A member of the San Francisco Board of Supervisors made a powerful statement today. Scott Wiener, an openly gay supervisor, said he takes a daily pill of Truvada as a measure to prevent HIV contraction.
The rates of HIV infections are much higher among gay populations. Pre-exposure prophylaxis is a practice with great results in the fight against HIV infection. The rate of success is around 99 percent. However, PrEP is quite stigmatized in gay communities and this is the reason why Weiner decided to talk about it publicly.
“I definitely struggled with the decision about whether to be public about this because people will make a lot of assumptions and speculate,” he told me. “But in the end I thought it was very important to be public given the district I represent and the community I represent precisely because we need to remove the stigma from PrEP.”

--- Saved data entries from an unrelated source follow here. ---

Lemma EntityInvariants_nested_ind (P : EntityInvariants → Prop) :
  (∀ name lf specs nested, Forall P nested → P (MkEntityInvariants name lf specs nested)) → ∀ e, P e.
Proof.
  intros H. fix IH 1. intros [name lf specs nested]. apply H.
  induction nested as [|e l IHl]; [apply Forall_nil|apply Forall_cons; [apply IH|exact IHl]].
Qed.

Lemma enforce_entity_ok (e : EntityInvariants) (owner : Fielded) :
  sound (λ _, entity_holds owner e) (enforce_entity_invariants owner e).
Proof.
  revert owner. induction e as [name lf specs nested IH] using EntityInvariants_nested_ind.
  intros owner. cbn [enforce_entity_invariants].
  destruct (items owner lf) as [elements|] eqn:El.
  2: { eapply sound_weaken; [|apply sound_ret]. intros ? _. constructor. congruence. }
  eapply sound_weaken; [|apply (sound_for_each (λ el,
    Forall (λ rule, holds (invariant_expr rule)
              {| args := WithParent NoFields owner; instance := el |}) specs ∧
    Forall (entity_holds el) nested))].
  - intros ? H. cbn beta in H. constructor. intros l el El' Hin. rewrite El in El'. injection El' as <-.
    rewrite Forall_forall in H. apply H, list_elem_of_In, list_elem_of_omap. by exists (FNested el).
  - intros el _. eapply sound_weaken; [|eapply sound_bind;
      [apply (sound_for_each (λ rule, holds (invariant_expr rule)
         {| args := WithParent NoFields owner; instance := el |})); intros; apply sound_enforce|
       intros ?; apply (sound_for_each (entity_holds el))]].
    + intros ? (? & H1 & H2). exact (conj H1 H2).
    + intros n Hn. rewrite Forall_forall in IH. by apply IH, list_elem_of_In.
Qed.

Weiner says that PrEP used to be associated with porn industry and people who hated condoms, but PrEP can provide increased benefits for everyone else. In the end, it is a matter of public health safety, similarly to birth control. PrEP is supported by the World Health Organization as well.
The use of antiviral drugs could be an important key to the stop HIV spread or at least drastically diminish it. So far, Truvada is the only approved antiviral drug and has been used in the last 10 years. The drug made by the company Gilead Sciences is particularly aimed at gay men, but the effects are similar to women and trangender mem and women. The only side effect was reported by only ten percent of Truvada users who experienced mild gastrointestinal discomfort during the first period of treatment.
So far, only around 2.000 people from all over the county take the drug. A massive campaign to support PreP in San Francisco is being prepared. Truvada is quite costly, as the treatment costs $14.000 a year. Many insurance companies cover the use of Truvada and the manufacturer can help people who cannot cover the cost. The municipality intends to have a thorough plan of covering Truvada for people who cannot afford it as a means of normalizing PreP.
If PrEP becomes publicly accepted and widely available, the rate of HIV infections could be dramatically decreased. The treatment of an infected person costs $355.000, according to David Campos, Wiener’s colleague.